YOUR OBJECTIVE
In the listing below, find the line that contains "(* ===== verification/LlamaTheorems.v" and the line that contains "dp_model : model_wf z M;". Quote both and every line between them, exactly, and nothing more.

──────────

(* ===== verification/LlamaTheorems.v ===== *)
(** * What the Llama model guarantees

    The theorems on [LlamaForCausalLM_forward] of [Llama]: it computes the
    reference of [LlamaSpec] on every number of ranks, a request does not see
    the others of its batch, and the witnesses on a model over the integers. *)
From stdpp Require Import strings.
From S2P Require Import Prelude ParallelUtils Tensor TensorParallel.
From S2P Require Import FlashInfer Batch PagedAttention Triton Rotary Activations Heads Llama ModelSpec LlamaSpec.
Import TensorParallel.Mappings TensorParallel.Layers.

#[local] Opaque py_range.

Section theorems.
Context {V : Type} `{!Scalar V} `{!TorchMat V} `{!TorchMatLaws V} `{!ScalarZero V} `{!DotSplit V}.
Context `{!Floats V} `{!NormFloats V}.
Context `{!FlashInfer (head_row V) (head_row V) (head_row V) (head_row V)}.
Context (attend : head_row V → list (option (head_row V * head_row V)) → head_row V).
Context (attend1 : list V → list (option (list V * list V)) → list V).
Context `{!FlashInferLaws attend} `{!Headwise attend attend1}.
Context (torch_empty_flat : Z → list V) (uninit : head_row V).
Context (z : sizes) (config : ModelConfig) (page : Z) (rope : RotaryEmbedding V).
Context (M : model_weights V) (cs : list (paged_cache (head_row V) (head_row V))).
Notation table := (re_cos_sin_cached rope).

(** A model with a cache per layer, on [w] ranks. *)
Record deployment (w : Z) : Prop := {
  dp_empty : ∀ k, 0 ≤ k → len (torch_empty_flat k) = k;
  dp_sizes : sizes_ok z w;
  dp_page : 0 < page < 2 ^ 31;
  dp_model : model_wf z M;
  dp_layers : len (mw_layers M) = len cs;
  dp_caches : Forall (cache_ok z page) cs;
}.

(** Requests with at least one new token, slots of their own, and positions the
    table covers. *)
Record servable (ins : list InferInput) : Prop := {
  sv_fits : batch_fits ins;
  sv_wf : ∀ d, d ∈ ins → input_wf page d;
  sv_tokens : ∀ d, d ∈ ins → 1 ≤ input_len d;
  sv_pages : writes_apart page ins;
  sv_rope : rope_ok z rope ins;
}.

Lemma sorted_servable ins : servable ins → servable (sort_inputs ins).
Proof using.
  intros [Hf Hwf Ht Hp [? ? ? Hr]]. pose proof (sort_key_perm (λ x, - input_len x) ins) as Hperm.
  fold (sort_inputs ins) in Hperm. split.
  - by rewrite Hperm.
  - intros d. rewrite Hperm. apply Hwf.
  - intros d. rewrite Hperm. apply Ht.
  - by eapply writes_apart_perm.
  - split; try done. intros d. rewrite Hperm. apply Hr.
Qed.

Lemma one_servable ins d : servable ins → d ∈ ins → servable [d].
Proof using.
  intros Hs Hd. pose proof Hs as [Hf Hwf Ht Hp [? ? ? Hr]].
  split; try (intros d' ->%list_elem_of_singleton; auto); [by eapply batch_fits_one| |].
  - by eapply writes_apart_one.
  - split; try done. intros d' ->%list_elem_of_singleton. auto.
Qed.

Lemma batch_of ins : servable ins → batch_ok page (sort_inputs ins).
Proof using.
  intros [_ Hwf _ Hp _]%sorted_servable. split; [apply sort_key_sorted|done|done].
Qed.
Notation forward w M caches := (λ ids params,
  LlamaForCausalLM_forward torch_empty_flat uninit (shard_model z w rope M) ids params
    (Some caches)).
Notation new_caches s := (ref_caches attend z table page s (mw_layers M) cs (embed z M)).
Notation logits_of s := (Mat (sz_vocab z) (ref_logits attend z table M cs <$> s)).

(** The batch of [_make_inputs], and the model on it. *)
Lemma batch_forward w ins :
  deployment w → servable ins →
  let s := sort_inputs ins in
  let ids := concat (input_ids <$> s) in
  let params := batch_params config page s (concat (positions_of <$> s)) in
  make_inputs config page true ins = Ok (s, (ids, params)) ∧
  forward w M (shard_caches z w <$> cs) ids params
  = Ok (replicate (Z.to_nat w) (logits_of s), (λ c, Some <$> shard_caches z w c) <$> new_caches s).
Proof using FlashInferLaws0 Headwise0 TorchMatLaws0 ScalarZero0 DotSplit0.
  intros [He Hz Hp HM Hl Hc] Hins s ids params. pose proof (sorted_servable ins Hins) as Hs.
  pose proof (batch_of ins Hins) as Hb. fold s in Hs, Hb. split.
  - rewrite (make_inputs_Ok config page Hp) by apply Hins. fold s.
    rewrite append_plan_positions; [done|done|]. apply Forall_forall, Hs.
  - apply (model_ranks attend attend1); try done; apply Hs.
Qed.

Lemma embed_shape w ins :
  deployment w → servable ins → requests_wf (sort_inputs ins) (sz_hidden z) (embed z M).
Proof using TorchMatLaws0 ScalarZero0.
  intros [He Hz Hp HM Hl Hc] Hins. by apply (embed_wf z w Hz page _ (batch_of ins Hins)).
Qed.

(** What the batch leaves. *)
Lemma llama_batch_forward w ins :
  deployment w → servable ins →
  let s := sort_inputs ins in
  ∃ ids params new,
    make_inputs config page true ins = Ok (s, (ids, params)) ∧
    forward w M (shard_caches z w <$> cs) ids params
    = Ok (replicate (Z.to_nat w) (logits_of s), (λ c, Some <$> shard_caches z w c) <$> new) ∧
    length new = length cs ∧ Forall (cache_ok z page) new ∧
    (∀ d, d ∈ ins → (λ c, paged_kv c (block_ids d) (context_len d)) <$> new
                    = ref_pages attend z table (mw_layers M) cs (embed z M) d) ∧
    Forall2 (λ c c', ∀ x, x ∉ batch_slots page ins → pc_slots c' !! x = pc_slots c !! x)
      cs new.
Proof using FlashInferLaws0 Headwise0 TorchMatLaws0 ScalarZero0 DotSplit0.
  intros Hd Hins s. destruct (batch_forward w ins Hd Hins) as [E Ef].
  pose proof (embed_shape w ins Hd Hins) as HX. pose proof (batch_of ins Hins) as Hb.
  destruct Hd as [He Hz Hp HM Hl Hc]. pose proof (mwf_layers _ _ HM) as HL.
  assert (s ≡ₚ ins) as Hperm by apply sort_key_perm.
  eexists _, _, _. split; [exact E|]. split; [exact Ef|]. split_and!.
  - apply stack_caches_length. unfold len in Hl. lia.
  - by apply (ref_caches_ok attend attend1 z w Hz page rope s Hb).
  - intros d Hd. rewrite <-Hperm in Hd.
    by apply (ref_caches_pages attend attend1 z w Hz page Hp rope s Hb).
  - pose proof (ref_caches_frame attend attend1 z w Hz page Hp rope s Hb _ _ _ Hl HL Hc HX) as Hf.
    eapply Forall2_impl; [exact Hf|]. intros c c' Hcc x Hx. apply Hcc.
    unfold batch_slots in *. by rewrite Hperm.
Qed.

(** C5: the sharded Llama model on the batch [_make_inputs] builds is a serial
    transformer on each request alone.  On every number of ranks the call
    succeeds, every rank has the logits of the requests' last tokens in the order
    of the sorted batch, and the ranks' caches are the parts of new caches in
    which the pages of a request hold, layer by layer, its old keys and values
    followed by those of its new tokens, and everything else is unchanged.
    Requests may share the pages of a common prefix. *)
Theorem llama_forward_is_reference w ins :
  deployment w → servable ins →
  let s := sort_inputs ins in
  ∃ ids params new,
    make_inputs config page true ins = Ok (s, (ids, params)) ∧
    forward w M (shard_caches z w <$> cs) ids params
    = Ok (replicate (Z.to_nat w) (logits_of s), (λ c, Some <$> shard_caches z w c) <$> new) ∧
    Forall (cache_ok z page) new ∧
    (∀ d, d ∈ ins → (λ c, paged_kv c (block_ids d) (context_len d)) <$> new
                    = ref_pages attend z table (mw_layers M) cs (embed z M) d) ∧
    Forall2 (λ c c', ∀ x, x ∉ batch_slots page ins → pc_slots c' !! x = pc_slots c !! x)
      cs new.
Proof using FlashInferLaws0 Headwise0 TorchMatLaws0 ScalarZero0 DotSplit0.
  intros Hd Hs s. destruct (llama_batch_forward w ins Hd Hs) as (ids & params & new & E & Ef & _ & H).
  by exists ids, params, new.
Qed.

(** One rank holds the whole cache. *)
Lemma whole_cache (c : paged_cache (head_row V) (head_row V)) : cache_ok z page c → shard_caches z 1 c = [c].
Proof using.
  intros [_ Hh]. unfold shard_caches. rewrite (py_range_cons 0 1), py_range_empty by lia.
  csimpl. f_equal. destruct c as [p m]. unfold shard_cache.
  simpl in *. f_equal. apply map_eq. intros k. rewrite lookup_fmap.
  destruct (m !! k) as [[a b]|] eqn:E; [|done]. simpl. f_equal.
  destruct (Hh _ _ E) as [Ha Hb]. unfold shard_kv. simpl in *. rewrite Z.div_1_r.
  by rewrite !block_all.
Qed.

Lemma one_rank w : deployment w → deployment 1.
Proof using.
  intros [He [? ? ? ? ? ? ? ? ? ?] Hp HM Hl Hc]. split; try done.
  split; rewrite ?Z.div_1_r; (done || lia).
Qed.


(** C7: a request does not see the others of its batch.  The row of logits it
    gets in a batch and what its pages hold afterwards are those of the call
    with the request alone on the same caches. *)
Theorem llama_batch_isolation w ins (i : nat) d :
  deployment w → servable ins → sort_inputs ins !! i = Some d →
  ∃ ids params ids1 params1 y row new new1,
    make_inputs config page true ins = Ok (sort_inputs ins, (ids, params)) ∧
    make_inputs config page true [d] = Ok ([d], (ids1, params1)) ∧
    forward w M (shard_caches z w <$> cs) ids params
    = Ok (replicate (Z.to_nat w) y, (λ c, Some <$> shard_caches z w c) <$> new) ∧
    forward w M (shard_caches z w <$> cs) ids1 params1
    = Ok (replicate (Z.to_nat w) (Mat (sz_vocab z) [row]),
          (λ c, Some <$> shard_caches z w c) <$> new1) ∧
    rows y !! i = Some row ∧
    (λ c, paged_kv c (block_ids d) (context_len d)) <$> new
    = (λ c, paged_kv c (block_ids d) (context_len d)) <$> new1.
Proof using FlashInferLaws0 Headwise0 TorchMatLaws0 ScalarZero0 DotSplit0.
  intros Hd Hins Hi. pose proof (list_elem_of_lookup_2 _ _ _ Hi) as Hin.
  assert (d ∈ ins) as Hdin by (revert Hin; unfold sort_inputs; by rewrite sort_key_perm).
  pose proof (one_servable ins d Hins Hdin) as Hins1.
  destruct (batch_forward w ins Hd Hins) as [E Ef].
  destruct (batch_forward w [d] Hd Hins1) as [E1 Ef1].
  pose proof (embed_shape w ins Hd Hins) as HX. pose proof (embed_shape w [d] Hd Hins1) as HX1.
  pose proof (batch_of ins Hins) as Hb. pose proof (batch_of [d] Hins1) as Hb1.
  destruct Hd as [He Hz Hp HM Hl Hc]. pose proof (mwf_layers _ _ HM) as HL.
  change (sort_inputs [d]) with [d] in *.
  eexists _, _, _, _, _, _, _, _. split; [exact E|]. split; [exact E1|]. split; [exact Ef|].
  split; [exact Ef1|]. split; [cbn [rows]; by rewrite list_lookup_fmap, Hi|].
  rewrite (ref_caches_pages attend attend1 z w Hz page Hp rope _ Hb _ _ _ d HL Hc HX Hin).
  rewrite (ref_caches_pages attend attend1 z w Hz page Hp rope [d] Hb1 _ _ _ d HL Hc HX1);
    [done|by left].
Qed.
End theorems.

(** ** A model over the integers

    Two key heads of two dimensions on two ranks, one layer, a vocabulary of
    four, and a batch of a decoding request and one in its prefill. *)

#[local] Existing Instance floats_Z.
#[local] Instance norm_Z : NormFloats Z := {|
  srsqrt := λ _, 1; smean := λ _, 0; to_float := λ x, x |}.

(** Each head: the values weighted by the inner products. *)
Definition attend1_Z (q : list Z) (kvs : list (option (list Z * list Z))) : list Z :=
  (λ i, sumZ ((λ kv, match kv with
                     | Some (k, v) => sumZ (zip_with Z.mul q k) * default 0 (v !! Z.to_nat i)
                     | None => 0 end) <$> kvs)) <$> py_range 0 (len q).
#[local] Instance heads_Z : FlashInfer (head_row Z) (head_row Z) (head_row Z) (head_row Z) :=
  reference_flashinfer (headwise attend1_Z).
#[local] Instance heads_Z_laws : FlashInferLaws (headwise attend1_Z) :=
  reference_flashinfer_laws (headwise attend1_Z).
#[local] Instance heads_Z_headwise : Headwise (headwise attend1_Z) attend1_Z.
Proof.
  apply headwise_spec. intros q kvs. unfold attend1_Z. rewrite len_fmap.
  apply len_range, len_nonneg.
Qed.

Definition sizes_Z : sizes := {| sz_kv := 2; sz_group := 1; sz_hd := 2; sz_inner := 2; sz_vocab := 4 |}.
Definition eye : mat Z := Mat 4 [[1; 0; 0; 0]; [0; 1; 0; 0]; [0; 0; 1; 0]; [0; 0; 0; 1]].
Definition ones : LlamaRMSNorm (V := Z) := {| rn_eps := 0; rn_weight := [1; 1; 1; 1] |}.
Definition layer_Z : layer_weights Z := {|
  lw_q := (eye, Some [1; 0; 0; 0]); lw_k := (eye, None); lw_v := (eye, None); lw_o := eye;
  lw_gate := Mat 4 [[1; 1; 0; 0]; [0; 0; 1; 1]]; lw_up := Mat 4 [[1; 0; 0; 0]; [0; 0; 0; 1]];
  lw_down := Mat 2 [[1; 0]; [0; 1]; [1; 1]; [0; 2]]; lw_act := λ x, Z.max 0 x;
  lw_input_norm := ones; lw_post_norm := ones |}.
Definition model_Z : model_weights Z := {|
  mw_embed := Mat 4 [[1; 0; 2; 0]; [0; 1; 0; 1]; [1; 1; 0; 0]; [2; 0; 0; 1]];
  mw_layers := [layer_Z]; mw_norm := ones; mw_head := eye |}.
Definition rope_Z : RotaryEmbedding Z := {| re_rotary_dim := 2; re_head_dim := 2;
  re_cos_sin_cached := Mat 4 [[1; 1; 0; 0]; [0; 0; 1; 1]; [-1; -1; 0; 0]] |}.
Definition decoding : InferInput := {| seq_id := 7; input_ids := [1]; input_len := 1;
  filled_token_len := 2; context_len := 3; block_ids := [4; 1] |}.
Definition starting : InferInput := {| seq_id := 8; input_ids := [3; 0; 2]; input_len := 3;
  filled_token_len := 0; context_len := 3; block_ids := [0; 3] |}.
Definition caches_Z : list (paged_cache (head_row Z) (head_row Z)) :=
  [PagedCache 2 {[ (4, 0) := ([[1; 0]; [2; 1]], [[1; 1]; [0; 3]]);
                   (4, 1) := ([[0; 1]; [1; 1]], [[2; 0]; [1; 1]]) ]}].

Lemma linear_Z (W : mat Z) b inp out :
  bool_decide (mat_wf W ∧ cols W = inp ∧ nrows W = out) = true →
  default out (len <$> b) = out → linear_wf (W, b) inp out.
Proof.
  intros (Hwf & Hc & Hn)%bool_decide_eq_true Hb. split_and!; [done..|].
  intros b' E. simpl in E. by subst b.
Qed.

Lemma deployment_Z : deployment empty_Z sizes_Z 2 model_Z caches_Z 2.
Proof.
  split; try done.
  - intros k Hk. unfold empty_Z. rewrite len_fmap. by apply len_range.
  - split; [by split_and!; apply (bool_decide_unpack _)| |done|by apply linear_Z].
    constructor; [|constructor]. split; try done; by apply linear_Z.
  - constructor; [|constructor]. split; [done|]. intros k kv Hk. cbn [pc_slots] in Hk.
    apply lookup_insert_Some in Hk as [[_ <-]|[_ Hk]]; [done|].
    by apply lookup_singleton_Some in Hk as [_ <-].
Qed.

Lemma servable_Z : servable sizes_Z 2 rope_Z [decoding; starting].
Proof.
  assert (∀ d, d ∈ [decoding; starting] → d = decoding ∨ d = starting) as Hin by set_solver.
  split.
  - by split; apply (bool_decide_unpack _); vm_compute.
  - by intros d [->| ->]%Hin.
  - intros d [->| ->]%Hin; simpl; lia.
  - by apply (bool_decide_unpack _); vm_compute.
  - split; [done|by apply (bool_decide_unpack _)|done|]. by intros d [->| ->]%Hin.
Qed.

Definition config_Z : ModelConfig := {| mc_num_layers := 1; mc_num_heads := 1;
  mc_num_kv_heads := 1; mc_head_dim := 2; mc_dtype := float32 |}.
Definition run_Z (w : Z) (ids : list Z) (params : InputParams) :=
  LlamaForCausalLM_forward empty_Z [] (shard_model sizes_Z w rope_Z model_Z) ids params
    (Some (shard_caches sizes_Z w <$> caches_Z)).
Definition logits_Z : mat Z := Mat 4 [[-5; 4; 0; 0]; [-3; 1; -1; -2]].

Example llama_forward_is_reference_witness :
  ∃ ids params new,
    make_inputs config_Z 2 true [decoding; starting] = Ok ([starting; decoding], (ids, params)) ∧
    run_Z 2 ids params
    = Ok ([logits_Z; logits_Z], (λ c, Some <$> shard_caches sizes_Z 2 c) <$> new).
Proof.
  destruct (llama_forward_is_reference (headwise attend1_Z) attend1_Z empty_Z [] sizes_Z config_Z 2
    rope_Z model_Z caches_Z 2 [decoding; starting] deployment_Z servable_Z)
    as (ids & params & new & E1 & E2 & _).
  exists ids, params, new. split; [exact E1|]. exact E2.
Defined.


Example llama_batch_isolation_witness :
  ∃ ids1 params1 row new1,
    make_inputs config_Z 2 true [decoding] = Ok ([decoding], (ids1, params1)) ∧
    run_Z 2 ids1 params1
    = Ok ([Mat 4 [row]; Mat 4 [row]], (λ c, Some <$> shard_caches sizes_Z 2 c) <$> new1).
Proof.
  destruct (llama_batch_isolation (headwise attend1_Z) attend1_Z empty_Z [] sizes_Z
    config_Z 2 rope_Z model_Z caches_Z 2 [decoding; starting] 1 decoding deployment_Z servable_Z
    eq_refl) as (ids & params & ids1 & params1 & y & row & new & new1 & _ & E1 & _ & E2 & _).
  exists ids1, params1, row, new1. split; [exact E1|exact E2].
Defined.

──────────

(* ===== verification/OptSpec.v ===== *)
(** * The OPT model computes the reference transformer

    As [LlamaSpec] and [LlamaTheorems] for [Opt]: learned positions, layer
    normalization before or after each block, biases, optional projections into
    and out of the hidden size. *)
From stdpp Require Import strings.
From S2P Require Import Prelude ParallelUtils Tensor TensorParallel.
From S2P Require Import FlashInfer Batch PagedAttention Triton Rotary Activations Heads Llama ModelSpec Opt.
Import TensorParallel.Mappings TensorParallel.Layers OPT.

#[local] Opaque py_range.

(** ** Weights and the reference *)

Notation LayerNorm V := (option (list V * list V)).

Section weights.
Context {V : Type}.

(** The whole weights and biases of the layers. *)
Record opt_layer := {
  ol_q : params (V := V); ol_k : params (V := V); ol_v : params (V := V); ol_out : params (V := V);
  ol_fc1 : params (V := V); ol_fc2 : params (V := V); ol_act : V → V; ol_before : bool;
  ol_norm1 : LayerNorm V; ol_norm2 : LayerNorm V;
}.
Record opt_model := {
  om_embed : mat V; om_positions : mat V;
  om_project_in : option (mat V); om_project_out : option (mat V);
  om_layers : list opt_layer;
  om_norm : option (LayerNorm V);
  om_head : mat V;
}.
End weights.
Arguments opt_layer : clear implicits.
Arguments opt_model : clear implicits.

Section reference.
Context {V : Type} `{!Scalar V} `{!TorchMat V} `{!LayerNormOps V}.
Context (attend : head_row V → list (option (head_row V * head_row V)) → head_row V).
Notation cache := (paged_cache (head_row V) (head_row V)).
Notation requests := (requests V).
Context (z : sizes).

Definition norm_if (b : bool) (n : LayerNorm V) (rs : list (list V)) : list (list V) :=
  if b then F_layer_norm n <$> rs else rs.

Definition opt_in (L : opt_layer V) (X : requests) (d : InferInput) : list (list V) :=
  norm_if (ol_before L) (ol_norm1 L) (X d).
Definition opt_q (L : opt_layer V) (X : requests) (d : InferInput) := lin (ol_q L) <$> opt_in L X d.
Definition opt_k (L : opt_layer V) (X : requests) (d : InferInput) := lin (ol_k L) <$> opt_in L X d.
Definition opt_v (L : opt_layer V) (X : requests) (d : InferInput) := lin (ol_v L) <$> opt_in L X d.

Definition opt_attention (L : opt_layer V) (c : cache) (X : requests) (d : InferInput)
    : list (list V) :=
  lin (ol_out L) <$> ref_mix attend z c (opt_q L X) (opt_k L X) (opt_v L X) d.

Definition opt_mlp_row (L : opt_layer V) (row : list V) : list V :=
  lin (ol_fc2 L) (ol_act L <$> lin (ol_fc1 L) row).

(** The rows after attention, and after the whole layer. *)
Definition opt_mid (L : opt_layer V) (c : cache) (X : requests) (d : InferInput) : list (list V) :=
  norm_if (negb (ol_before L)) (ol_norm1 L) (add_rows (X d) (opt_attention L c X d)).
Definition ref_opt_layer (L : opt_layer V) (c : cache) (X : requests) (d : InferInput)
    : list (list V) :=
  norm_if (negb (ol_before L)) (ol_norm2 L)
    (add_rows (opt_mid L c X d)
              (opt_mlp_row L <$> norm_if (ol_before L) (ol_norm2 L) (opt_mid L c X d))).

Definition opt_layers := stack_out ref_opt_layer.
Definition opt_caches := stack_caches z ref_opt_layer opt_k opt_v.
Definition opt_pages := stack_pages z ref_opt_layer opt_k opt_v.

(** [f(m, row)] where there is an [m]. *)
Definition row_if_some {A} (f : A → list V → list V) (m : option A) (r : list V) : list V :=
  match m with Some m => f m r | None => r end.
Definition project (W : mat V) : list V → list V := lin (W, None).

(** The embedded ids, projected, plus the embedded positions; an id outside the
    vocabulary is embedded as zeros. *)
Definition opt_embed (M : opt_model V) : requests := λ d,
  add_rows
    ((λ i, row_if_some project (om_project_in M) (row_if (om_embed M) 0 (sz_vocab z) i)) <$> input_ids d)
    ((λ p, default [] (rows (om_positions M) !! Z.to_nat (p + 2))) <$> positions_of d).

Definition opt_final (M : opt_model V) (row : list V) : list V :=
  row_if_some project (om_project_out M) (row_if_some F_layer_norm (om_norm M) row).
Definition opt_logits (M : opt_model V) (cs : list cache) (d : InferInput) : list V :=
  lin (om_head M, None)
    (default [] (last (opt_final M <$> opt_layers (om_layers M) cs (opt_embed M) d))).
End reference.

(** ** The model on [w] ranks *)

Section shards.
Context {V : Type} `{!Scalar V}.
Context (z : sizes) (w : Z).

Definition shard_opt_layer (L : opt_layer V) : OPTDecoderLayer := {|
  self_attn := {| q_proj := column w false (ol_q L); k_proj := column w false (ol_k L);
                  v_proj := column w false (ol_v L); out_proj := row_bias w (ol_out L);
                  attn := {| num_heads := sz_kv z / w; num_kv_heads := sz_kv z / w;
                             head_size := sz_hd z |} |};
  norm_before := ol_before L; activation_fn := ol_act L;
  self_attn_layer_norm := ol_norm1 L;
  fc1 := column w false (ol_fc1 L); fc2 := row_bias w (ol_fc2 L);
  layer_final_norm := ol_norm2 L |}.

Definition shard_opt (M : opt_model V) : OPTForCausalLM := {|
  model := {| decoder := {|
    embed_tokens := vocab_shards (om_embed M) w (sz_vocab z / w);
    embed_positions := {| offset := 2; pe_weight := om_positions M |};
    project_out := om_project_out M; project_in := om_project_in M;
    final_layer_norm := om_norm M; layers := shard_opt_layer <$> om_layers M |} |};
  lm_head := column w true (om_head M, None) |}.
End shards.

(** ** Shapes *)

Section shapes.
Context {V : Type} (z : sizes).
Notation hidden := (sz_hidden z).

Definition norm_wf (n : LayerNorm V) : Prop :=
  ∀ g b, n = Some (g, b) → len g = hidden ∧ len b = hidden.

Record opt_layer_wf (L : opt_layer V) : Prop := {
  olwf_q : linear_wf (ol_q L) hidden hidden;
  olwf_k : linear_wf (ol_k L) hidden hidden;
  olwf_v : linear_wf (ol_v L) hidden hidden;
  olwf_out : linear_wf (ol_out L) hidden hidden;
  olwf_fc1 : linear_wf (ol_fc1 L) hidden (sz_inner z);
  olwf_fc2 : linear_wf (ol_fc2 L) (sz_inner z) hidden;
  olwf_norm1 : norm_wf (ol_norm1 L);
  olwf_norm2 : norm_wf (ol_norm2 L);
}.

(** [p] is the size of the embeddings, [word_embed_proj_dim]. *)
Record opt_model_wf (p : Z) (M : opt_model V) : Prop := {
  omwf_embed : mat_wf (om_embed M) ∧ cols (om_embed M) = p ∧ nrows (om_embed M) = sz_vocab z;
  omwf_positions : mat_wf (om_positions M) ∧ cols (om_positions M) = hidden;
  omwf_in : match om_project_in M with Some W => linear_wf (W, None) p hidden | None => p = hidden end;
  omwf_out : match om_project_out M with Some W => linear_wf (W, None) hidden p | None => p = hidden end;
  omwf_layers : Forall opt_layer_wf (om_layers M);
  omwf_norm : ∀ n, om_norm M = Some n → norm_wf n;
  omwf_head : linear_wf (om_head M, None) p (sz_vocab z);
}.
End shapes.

──────────

EXERCISE SOLUTION
(* ===== verification/LlamaTheorems.v ===== *)
(** * What the Llama model guarantees

    The theorems on [LlamaForCausalLM_forward] of [Llama]: it computes the
    reference of [LlamaSpec] on every number of ranks, a request does not see
    the others of its batch, and the witnesses on a model over the integers. *)
From stdpp Require Import strings.
From S2P Require Import Prelude ParallelUtils Tensor TensorParallel.
From S2P Require Import FlashInfer Batch PagedAttention Triton Rotary Activations Heads Llama ModelSpec LlamaSpec.
Import TensorParallel.Mappings TensorParallel.Layers.

#[local] Opaque py_range.

Section theorems.
Context {V : Type} `{!Scalar V} `{!TorchMat V} `{!TorchMatLaws V} `{!ScalarZero V} `{!DotSplit V}.
Context `{!Floats V} `{!NormFloats V}.
Context `{!FlashInfer (head_row V) (head_row V) (head_row V) (head_row V)}.
Context (attend : head_row V → list (option (head_row V * head_row V)) → head_row V).
Context (attend1 : list V → list (option (list V * list V)) → list V).
Context `{!FlashInferLaws attend} `{!Headwise attend attend1}.
Context (torch_empty_flat : Z → list V) (uninit : head_row V).
Context (z : sizes) (config : ModelConfig) (page : Z) (rope : RotaryEmbedding V).
Context (M : model_weights V) (cs : list (paged_cache (head_row V) (head_row V))).
Notation table := (re_cos_sin_cached rope).

(** A model with a cache per layer, on [w] ranks. *)
Record deployment (w : Z) : Prop := {
  dp_empty : ∀ k, 0 ≤ k → len (torch_empty_flat k) = k;
  dp_sizes : sizes_ok z w;
  dp_page : 0 < page < 2 ^ 31;
  dp_model : model_wf z M;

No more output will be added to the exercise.